Researchers uncover cell changes behind therapy-resistant cancers, call for new clinical approaches
A UCLA study in collaboration with the California Institute of Technology (Caltech) shows that skin cancer cells could be chemically changed from within to reflexively alter gene expression patterns and intracellular pathways, which allows the cells to become resistant to targeted drugs. The findings provide a more accurate roadmap of how cellular resistance can develop non-genetically, and demonstrate that cancer cells can be chemically prodded to prevent resistance to therapy at its earliest stages. The results also suggest new avenues for effectively treating melanoma and other cancers by preventing these intracellular changes.
Over the past several years, targeted therapies against cancer have been developed as an improvement over chemotherapy. Targeted therapies, at least in theory, can narrowly impact cancerous cells without harming healthy ones. However, in many cancers including melanoma, cells have shown their ability to develop resistance against newer targeted inhibitors.
The UCLA-Caltech team conducted genome-wide expression and flow cytometry analyses on human melanoma cells that had a mutated form of BRAF, which is a target for drug inhibitors. They employed mathematical modelling of the dynamic process through which the melanoma cells developed resistance to targeted agents. They also conducted functional proteomics analysis of single melanoma cells, using a microfluidic single-cell barcode “lab on a chip” to determine how cellular responses varied to BRAF inhibitors.

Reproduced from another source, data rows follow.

Lemma is_quoted_wrapped (body : string) :
  is_quoted (String dquote (body ++ String dquote EmptyString)) = true.
Proof.
  unfold is_quoted.
  change (String dquote (body ++ String dquote EmptyString))
    with ((String dquote body) ++ String dquote EmptyString) at 2.
  rewrite endswith_snoc. reflexivity.
Qed.

Lemma slice_wrapped (body : string) :
  slice_1_m1 (String dquote (body ++ String dquote EmptyString)) = body.
Proof. unfold slice_1_m1. simpl. apply drop_last_snoc. Qed.

Lemma is_quoted_cases (s : string) :
  is_quoted s = true ->
  s = String dquote EmptyString
  \/ exists body, s = String dquote (body ++ String dquote EmptyString).
Proof.
  unfold is_quoted. intro H. apply andb_true_iff in H as [H1 H2].
  destruct s as [|c t]; [discriminate|].
  simpl in H1. rewrite andb_true_r in H1. apply Ascii.eqb_eq in H1. subst c.
  destruct (snoc_cases t) as [-> | (body & l & ->)]; [now left|].
  right. exists body.
  change (String dquote (body ++ String l EmptyString))
    with ((String dquote body) ++ String l EmptyString) in H2.
  rewrite endswith_snoc in H2. apply Ascii.eqb_eq in H2. now subst l.
Qed.

(** The quoted, escaped body of the specification's example becomes
    two lines of CSV, each ended by a newline. *)
Example unwrap_quoted_escaped_body :
  unwrap (String dquote
            ("Date,MVRV\n2024-01-01,1.5\n" ++ String dquote EmptyString)) =
  Ok ("Date,MVRV" ++ String newline
        ("2024-01-01,1.5" ++ String newline EmptyString)).
Proof. reflexivity. Qed.

(** Other backslash sequences, and quotes inside the text, stay as they
    are. *)
Example unwrap_keeps_other_escapes :
  unwrap ("a\tb" ++ String dquote "c\\d") =
  Ok ("a\tb" ++ String dquote "c\\d").
Proof. reflexivity. Qed.

(** C7. On a non-blank response text the unwrapper trims the text; when the
    trimmed text begins and ends with a double quote it removes that one
    leading and that one trailing quote (a text that is a single quote
    character loses it); it then replaces every backslash-n by a newline:
    the text around an occurrence is treated on its own, a text without
    occurrence is left as it is, and no occurrence survives. *)
Theorem unwrap_removes_one_quote_pair_then_decodes_newlines (raw : string) :
  strip raw <> EmptyString ->
  (forall body,
      strip raw = String dquote (body ++ String dquote EmptyString) ->
      unwrap raw = Ok (replace_escaped_newlines body))
  /\ (strip raw = String dquote EmptyString -> unwrap raw = Ok EmptyString)
  /\ (is_quoted (strip raw) = true ->
      strip raw = String dquote EmptyString
      \/ exists body,
          strip raw = String dquote (body ++ String dquote EmptyString))
  /\ (is_quoted (strip raw) = false ->
      unwrap raw = Ok (replace_escaped_newlines (strip raw)))
  /\ (forall a b,
      replace_escaped_newlines (a ++ escaped_newline ++ b) =
      replace_escaped_newlines a
      ++ String newline (replace_escaped_newlines b))
  /\ (forall s,
      contains escaped_newline s = false -> replace_escaped_newlines s = s)
  /\ (forall s,
      contains escaped_newline (replace_escaped_newlines s) = false).
Proof.
  intro Hne. pose proof (unwrap_nonblank raw Hne) as Hu.
  repeat split.
  - intros body Hb. rewrite Hu, Hb, is_quoted_wrapped, slice_wrapped.
    reflexivity.
  - intro Hq. rewrite Hu, Hq. reflexivity.
  - apply is_quoted_cases.
  - intro Hq. rewrite Hu, Hq. reflexivity.
  - apply replace_around_escape.
  - apply replace_without_escape.
  - apply replace_leaves_no_escape.
Qed.

Lemma unwrap_removes_one_quote_pair_then_decodes_newlines_witness :
  let raw := "  " ++ String dquote ("a\nb" ++ String dquote "  ") in
  strip raw <> EmptyString
  /\ unwrap raw = Ok (String "a" (String newline "b")).
Proof.
  split; [discriminate|].
  destruct (unwrap_removes_one_quote_pair_then_decodes_newlines
              ("  " ++ String dquote ("a\nb" ++ String dquote "  ")))
    as [H _]; [discriminate|].
  exact (H "a\nb" eq_refl).
Defined.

Scientists haves previously hypothesized that the source of developed resistance to targeted inhibitors resided in a cell’s ability to develop new genetic mutations that confer this resistance. This study sheds new light on that assumption, showing that cells can tolerate (resist) drug treatment through a non-genetic cell state transition by changing their gene expression patterns and signaling pathways.
The results further demonstrate that by blocking the pathways that allow cancer cells to resist molecular targeted therapies, the cells could be held in a drug-sensitive state so that therapy can more effectively inhibit growth. Through identifying and tracing the exact inhibitors that affect the steps in these pathways, new combinations of therapies could be developed that inhibit cancer cell transitions and improve the durability of therapies that target BRAF. More research is needed to determine the exact molecular pathways that trigger adaptive resistance.

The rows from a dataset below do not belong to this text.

(** * A dependency-ordered task scheduler: DAG and Pipeline

    Shallow embedding of the classes [DAG] and [Pipeline] of
    [hacker_news_data_pipeline.ipynb], and the properties of the
    topological sort (Kahn's algorithm), of edge insertion and of the
    pipeline executor. *)

From Stdlib Require Import List ZArith Lia Bool PeanoNat Permutation.
From Stdlib Require String Ascii Sorted.
Import ListNotations.
Import String.StringSyntax Ascii.AsciiSyntax.
Delimit Scope string_scope with string.
Delimit Scope char_scope with char.

Set Implicit Arguments.

(* ================================================================== *)
(** * Data model *)

(** A node is the identity of the Python object used as a dictionary
    key.  In the repository the keys are function objects: they hash
    and compare by identity. *)
Definition Node := nat.

(** The truth value of a key, which [if to:] and [if depends_on:]
    test.  Function objects are truthy; node [0] is a key that is not,
    as the number [0] or the empty string. *)
Definition truth (n : Node) : bool := negb (Nat.eqb n 0).

(** What [if x:] lets through of an optional argument whose default
    is [None]: the key that was passed, when it is truthy. *)
Definition given (x : option Node) : option Node :=
  match x with
  | Some n => if truth n then Some n else None
  | None => None
  end.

The researchers are currently focused on a set of transcription factors that regulate gene expression and influence cellular processes such as immunity, inflammation, stress responses and development of immune cells. These factors play a critical role in initiating steps within cells that begin the transition to cancer resistance to therapies, and could provide valuable new targets for the development of potential treatments.
UCLA’s Drs. Wei Wei and Antoni Ribas, and Dr. James Heath at the California Institute of Technology are co-senior authors. The co-first authors are Dr. Yapeng Su at the California Institute of Technology and Drs. Wei Wei and Lidia Robert at the David Geffen School of Medicine at UCLA. Other authors are Drs. Min Xue, Jungwoo Kim, Rachel Ng and Johoon Lee at the California Institute of Technology, and Drs. Jennifer Tso, Angel Garcia-Diaz, Blanca Homet Moreno, Richard Koya, Begonya Comin-Anduix and Thomas Graeber at UCLA. Heath, Ribas, Wei, Koya, Comin-Anduix and Graeber are members of the UCLA Jonsson Comprehensive Cancer Center
The research is published online in Proceedings of the National Academy of Sciences, one of the world's most-cited and comprehensive multidisciplinary scientific journals.
The research was supported by the National Institutes of Health, the Dr. Robert Vigen Memorial Fund, the Garcia-Corsini Family Fund, the Ressler Family Fund, the Grimaldi Family Fund, the Jean Perkins Foundation and the Phelps Family Foundation.
Drs. James Heath and Antoni Ribas are affiliated with Isoplexis, which is seeking to commercialize the single-cell barcode chip technology.